Zugleich präsentierte Assad eine neue Regierung: Neuer Ministerpräsident werde der frühere Landwirtschaftsminister Adel Safar, meldete Sana. Die Innen- und Finanzressorts wurden ebenfalls neu besetzt.

Allerdings hat die Regierung in Syrien de facto nicht viel zu sagen: Die Macht ist seit Jahrzehnten fest in Händen der Assad-Familie und des Sicherheitsapparats. Seit 1963 gilt in Syrien das Notstandsrecht.
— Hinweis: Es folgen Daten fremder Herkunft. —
(** * Flight sun tracker: the seat-side calculator

    A shallow embedding of [calculateSunPositionForFlight], the function
    exported by the flight calculator module ([lib/flightCalculator]), and
    the properties of its sampling loop, event de-duplication and
    recommendation rule.

    Conventions of the embedding:
    - a JavaScript [number] that may be fractional (angles, distances,
      progress, confidence) is a rational [Q]; arithmetic is exact, so the
      rounding of IEEE doubles is not part of the model, except in the
      module [Binary64], which runs geolib's conversion between degrees and
      radians on doubles;
    - a [Date] is the integer [Z] of milliseconds its [getTime()] returns,
      and [new Date(ms)] cuts a fractional number of milliseconds to a whole
      one; a [Date] that may be invalid (the suncalc times at polar day or
      night, whose [getTime()] is NaN) is an [option Z], and a comparison
      with NaN is [false];
    - [durationMinutes] is a number like any other: the API route lets
      fractions of a minute through;
    - an array is a [list], [push] appends at the end;
    - [throw]/[catch] is the [Outcome] sum;
    - the imported libraries (geolib, suncalc, date-fns-tz) and the airport
      table are the fields of the class [Imports]. *)

From Stdlib Require Import ZArith QArith Qround Qminmax Qabs.
From Stdlib Require Import List Sorted String Bool Lia Lqa.
From Stdlib Require Import Ascii NArith.
From Stdlib Require DecimalString DecimalPos DecimalN.
From Stdlib Require Uint63 PrimFloat FloatOps SpecFloat.
Import ListNotations.

Set Implicit Arguments.

(** ** Data model *)

Inductive Side : Type := SideLeft | SideRight.

Inductive Recommendation : Type := RecLeft | RecRight | RecEither.

Inductive EventType : Type := Sunrise | Sunset.

Module Airport.
Record t : Type := mk {
  iata : string;
  name : string;
  latitude : Q;
  longitude : Q
}.
End Airport.

Module FlightDetails.
Record t : Type := mk {
  departure : string;
  arrival : string;
  departureTime : Z;
  durationMinutes : Q
}.
End FlightDetails.

(** The [{ latitude, longitude }] objects handed to geolib. *)
Module Coords.
Record t : Type := mk {
  latitude : Q;
  longitude : Q
}.
End Coords.

Module Location.
Record t : Type := mk {
  lat : Q;
  lon : Q
}.
End Location.

Module SunEvent.
Record t : Type := mk {
  type : EventType;
  time : Z;
  location : Location.t;
  sunAzimuth : Q;
  aircraftBearing : Q;
  viewingSide : Side;
  elevation : Q
}.
End SunEvent.

Module SunPosition.
Record t : Type := mk {
  azimuth : Q;
  elevation : Q;
  visible : bool
}.
End SunPosition.

Module FlightPathPoint.
Record t : Type := mk {
  time : Z;
  location : Location.t;
  progress : Q;
  sunPosition : SunPosition.t;
  aircraftBearing : Q;
  viewingSide : option Side
}.
End FlightPathPoint.
(** Replacing the characters of [bad] one after the other replaces every
    character that occurs in [bad], the replacement not being one. *)
Lemma Replace_each (bad s : wxString) (new : wxUniChar) :
  ~ In new bad ->
  fold_left (fun s c => Replace s c [new]) bad s
  = map (fun c => if existsb (Z.eqb c) bad then new else c) s.
Proof.
  revert s. induction bad as [ | b bad IH ]; intros s Hnew.
  - cbn. symmetry. apply map_id.
  - cbn [fold_left]. rewrite IH by (intros Hin; apply Hnew; now right).
    rewrite Replace_by_one, map_map. apply map_ext. intros c.
    cbn [existsb]. destruct (Z.eqb_spec c b) as [-> | Hcb]; [ | reflexivity ].
    cbn [orb]. destruct (existsb (Z.eqb new) bad) eqn:E; [ | reflexivity ].
    reflexivity.
Qed.

Lemma sanitized_suffix (s : wxString) :
  fold_left (fun s c => Replace s c (wxT "_"))
    (Append GetForbiddenChars_DOS (ch "%") 1) s
  = sanitize s.
Proof.
  change (wxT "_") with [ch "_"]. rewrite Replace_each; [ reflexivity | ].
  vm_compute. intuition discriminate.
Qed.

(** C6. [BuildPlotFileName] always sets the directory and the extension:
    the result has the directories the text of the directory names, empty
    components dropped, and is absolute exactly when that text begins with
    the separator, as [SetPath] leaves them.  With [t] the suffix without
    its leading and trailing white space and every forbidden character of
    [t], or [%], turned into an underscore, the name gets a dash and that
    text appended exactly when the text is not empty.  The two examples of
    the specification come out as [/out/board-Front_Top_1.gbr] and
    [/out/board.gbr]. *)
Theorem BuildPlotFileName_spec (fn : wxFileName) (dir suffix ext : wxString) :
  (exists t,
      trimmed_of t suffix
      /\ let r := BuildPlotFileName fn dir suffix ext in
         GetPath r = GetPath (SetPath fn dir)
         /\ m_dirs r = path_dirs dir
         /\ m_relative r = negb (path_is_absolute dir)
         /\ m_ext r = ext /\ m_hasExt r = negb (IsEmpty ext)
         /\ GetName r = (if IsEmpty (sanitize t) then GetName fn
                         else GetName fn ++ wxT "-" ++ sanitize t))
  /\ GetFullPath
       (BuildPlotFileName (base_name (wxT "board")) (wxT "/out")
          (wxT "  Front/Top:1 ") (wxT "gbr"))
     = wxT "/out/board-Front_Top_1.gbr"
  /\ GetFullPath
       (BuildPlotFileName (base_name (wxT "board")) (wxT "/out") [] (wxT "gbr"))
     = wxT "/out/board.gbr".
Proof.
  split; [ | split; vm_compute; reflexivity ].
  exists (Trim (Trim suffix true) false). split; [ apply Trim_both | ].
  unfold BuildPlotFileName. rewrite sanitized_suffix.
  destruct (sanitize (Trim (Trim suffix true) false)) as [ | c t ] eqn:E;
    cbn [IsEmpty negb GetName SetName SetExt SetPath GetPath GetPath_with
         m_relative m_dirs m_name m_ext m_hasExt];
    repeat split; try reflexivity; destruct dir; reflexivity.
Qed.

Lemma path_tokens_dir (d rest token : wxString) :
  forallb (fun c => negb (is_path_separator c)) d = true ->
  path_tokens (d ++ rest) token = path_tokens rest (token ++ d).
Proof.
  revert token. induction d as [ | c d IH ]; intros token H.
  - now rewrite app_nil_r.
  - cbn [forallb] in H. apply andb_prop in H. destruct H as [Hc Hd].
    apply negb_true_iff in Hc. cbn [app path_tokens]. rewrite Hc.
    rewrite IH by exact Hd. now rewrite <- app_assoc.
Qed.

Lemma path_tokens_join (dirs : list wxString) :
  well_formed_dirs dirs = true ->
  path_tokens (join_dirs false dirs) [] = dirs.
Proof.
  induction dirs as [ | d rest IH ]; intros H; [ reflexivity | ].
  cbn [well_formed_dirs forallb] in H. apply andb_prop in H.
  destruct H as [Hd Hrest]. apply andb_prop in Hd. destruct Hd as [Hne Hsep].
  cbn [join_dirs]. rewrite path_tokens_dir by exact Hsep. cbn [app].
  destruct rest as [ | d' rest ].
  - cbn. destruct d; [ discriminate | reflexivity ].
  - change (wxT "/" ++ join_dirs false (d' :: rest))
      with (ch "/" :: join_dirs false (d' :: rest)).
    cbn [path_tokens].
    change (is_path_separator (ch "/")) with true. cbv iota.
    destruct d; [ discriminate | ]. cbn [IsEmpty app].
    f_equal. apply IH. exact Hrest.
Qed.
(** * terraform-pr-generator: plan execution, plan-text scanning and report rendering

  A shallow embedding of [main.go].  Go strings are byte sequences and are
  modelled by [string] (a list of 8-bit [ascii]); Go maps are [gmap]s; the
  output directory of one run is a finite map from file name to content. *)

From Stdlib Require Import Ascii String List Bool Arith Lia.
From stdpp Require Import base list strings gmap fin_maps sorting.

Local Open Scope list_scope.

(** ** The parts of Go's [strings] package that [main.go] uses *)
Module GoStrings.

(** [strings.Contains(s, substr)]. *)
Fixpoint Contains (s substr : string) : bool :=
  String.prefix substr s ||
  match s with
  | EmptyString => false
  | String _ s' => Contains s' substr
  end.

Definition newline : ascii := "010"%char.

(** [strings.Split(s, "\n")]: the pieces between line feeds; a string without
    line feed, the empty one included, is a single piece. *)
Fixpoint Split (s : string) : list string :=
  match s with
  | EmptyString => [EmptyString]
  | String c s' =>
      if Ascii.eqb c newline then EmptyString :: Split s'
      else match Split s' with
           | [] => [String c EmptyString]
           | l :: ls => String c l :: ls
           end
  end.

(** [strings.Join(elems, "\n")]. *)
Definition Join (elems : list string) : string :=
  String.concat (String newline EmptyString) elems.

(** The [slice == item] scan of the helper [contains] at the end of [main.go]. *)
Fixpoint contains (slice : list string) (item : string) : bool :=
  match slice with
  | [] => false
  | s :: slice' => if String.eqb s item then true else contains slice' item
  end.

End GoStrings.

(** ** The fragment of Go regular expressions of the four patterns

  Literal bytes, one byte of a class, a greedy [+] over a class, and the
  parentheses of capture group 1.  A class such as [[^/]] ranges over runes
  in Go; every pattern here delimits the class by ASCII bytes, so the match
  extents over bytes and over runes agree. *)
Module Regexp.

Inductive item : Type :=
| Lit (c : ascii)
| Class (p : ascii -> bool)
| Plus (p : ascii -> bool)
| Open
| Close.

Definition lits (s : string) : list item := map Lit (list_ascii_of_string s).

Definition in_range (lo hi : nat) (c : ascii) : bool :=
  Nat.leb lo (nat_of_ascii c) && Nat.leb (nat_of_ascii c) hi.

(** [[a-z]], [[0-9]] and [[^/]]. *)
Definition lower : ascii -> bool := in_range 97 122.
Definition digit : ascii -> bool := in_range 48 57.
Definition not_slash (c : ascii) : bool := negb (Ascii.eqb c "/"%char).

Definition push (rec : bool) (c : ascii) (acc : list ascii) : list ascii :=
  if rec then c :: acc else acc.

(** Anchored backtracking match, leftmost-first as in Go: [Plus] takes as
    many bytes as it can and gives them back one at a time.  [acc] holds the
    bytes of group 1 read so far, last first. *)
Fixpoint run (items : list item) (rec : bool) (acc : list ascii) (s : string)
  {struct items} : option string :=
  match items with
  | [] => Some (string_of_list_ascii (rev acc))
  | Open :: k => run k true [] s
  | Close :: k => run k false acc s
  | Lit c :: k =>
      match s with
      | String c' s' => if Ascii.eqb c c' then run k rec (push rec c' acc) s' else None
      | EmptyString => None
      end
  | Class p :: k =>
      match s with
      | String c' s' => if p c' then run k rec (push rec c' acc) s' else None
      | EmptyString => None
      end
  | Plus p :: k =>
      (fix many (acc : list ascii) (s : string) {struct s} : option string :=
         match s with
         | String c' s' =>
             if p c' then
               match many (push rec c' acc) s' with
               | Some r => Some r
               | None => run k rec (push rec c' acc) s'
               end
             else None
         | EmptyString => None
         end) acc s
  end.

(** [re.FindStringSubmatch(s)] for a pattern with one group: [Some g] stands
    for the two-element slice [[whole; g]] (so [len(m) > 1] and [m[1] = g]),
    [None] for the nil slice.  The leftmost start position wins. *)
Fixpoint FindStringSubmatch (re : list item) (s : string) : option string :=
  match run re false [] s with
  | Some g => Some g
  | None =>
      match s with
      | EmptyString => None
      | String _ s' => FindStringSubmatch re s'
      end
  end.

(** [/organizations/([^/]+)/] *)
Definition envRegexCommercial : list item :=
  lits "/organizations/" ++ [Open; Plus not_slash; Close; Lit "/"%char].
Lemma quotes_ignored_witness :
  at_stbox stod_dec lon0 lat0 1609459200 (String "'" nyc_box) true
  = at_stbox stod_dec lon0 lat0 1609459200 nyc_box true
  /\ at_stbox stod_dec lon0 lat0 1609459200
       (nyc_box ++ String "'" EmptyString) true
     = at_stbox stod_dec lon0 lat0 1609459200 nyc_box true
  /\ intersects4 strtod_dec lon0 lat0 1609459200 (String "'" nyc_box)
     = intersects4 strtod_dec lon0 lat0 1609459200 nyc_box
  /\ intersects4 strtod_dec lon0 lat0 1609459200
       (nyc_box ++ String "'" EmptyString)
     = intersects4 strtod_dec lon0 lat0 1609459200 nyc_box.
Proof.
  apply (quotes_ignored stod_dec strtod_dec "'"%char lon0 lat0 1609459200
           nyc_box true).
  reflexivity.
Defined.

End Geometry.

(** ** The constructor of the JSON sink format *)
Module JSONFormat.

Import Registrar.

(** Arithmetic on [size_t]. *)
Definition u64 (z : Z) : Z := z mod 2 ^ 64.

Section Format.

(** [DataType] with its [getSizeInBytes], and the schema's own total, all
    declared outside the file of the format. *)
Variable DataType : Type.
Variable getSizeInBytes : DataType -> Z.

Record Field : Type := mkField {
  name : string;
  dataType : DataType
}.

Definition Schema : Type := list Field.

Variable getSizeOfSchemaInBytes : Schema -> Z.

(** [FormattingContext] *)
Record FormattingContext : Type := mkContext {
  schemaSizeInBytes : Z;
  offsets : list Z;
  physicalTypes : list DataType;
  names : list string
}.

(** The body of [for (const auto &field : schema.getFields())], with the
    local [offset]. *)
Fixpoint add_fields (fields : list Field) (offset : Z) (ctx : FormattingContext)
  : FormattingContext :=
  match fields with
  | [] => ctx
  | field :: rest =>
      let physicalType := dataType field in
      add_fields rest (u64 (offset + getSizeInBytes physicalType))
        (mkContext (schemaSizeInBytes ctx)
           (offsets ctx ++ [offset])
           (physicalTypes ctx ++ [physicalType])
           (names ctx ++ [name field]))
  end.

(** [JSONFormat::JSONFormat] *)
Definition construct (schema : Schema) : outcome FormattingContext :=
  PRECONDITION (negb (List.length schema =? 0)%nat)
    "Formatter expected a non-empty schema"
    (let ctx := add_fields schema 0 (mkContext 0 [] [] []) in
     Returned (mkContext (getSizeOfSchemaInBytes schema)
                 (offsets ctx) (physicalTypes ctx) (names ctx))).

(** The bytes of the fields before position [k]. *)
Definition bytes_before (schema : Schema) (k : nat) : Z :=
  fold_right (fun field acc => getSizeInBytes (dataType field) + acc) 0
    (firstn k schema).

Definition bytes_total (schema : Schema) : Z :=
  bytes_before schema (List.length schema).

Lemma bytes_before_step (field : Field) (rest : Schema) (k : nat) :
  bytes_before (field :: rest) (S k)
  = getSizeInBytes (dataType field) + bytes_before rest k.
Proof. reflexivity. Qed.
Die Reformbewegungen in Nordafrika und dem Nahen Osten erreichten Syrien vor einem Monat. Assad reagierte mit einer Mischung aus vagen Reformversprechen und einem harten Durchgreifen der Sicherheitskräfte, einschließlich der gefürchteten Geheimpolizei. Dabei gab es auch Tote, Hunderte Menschen wurden nach Angaben von Menschenrechtlern festgenommen.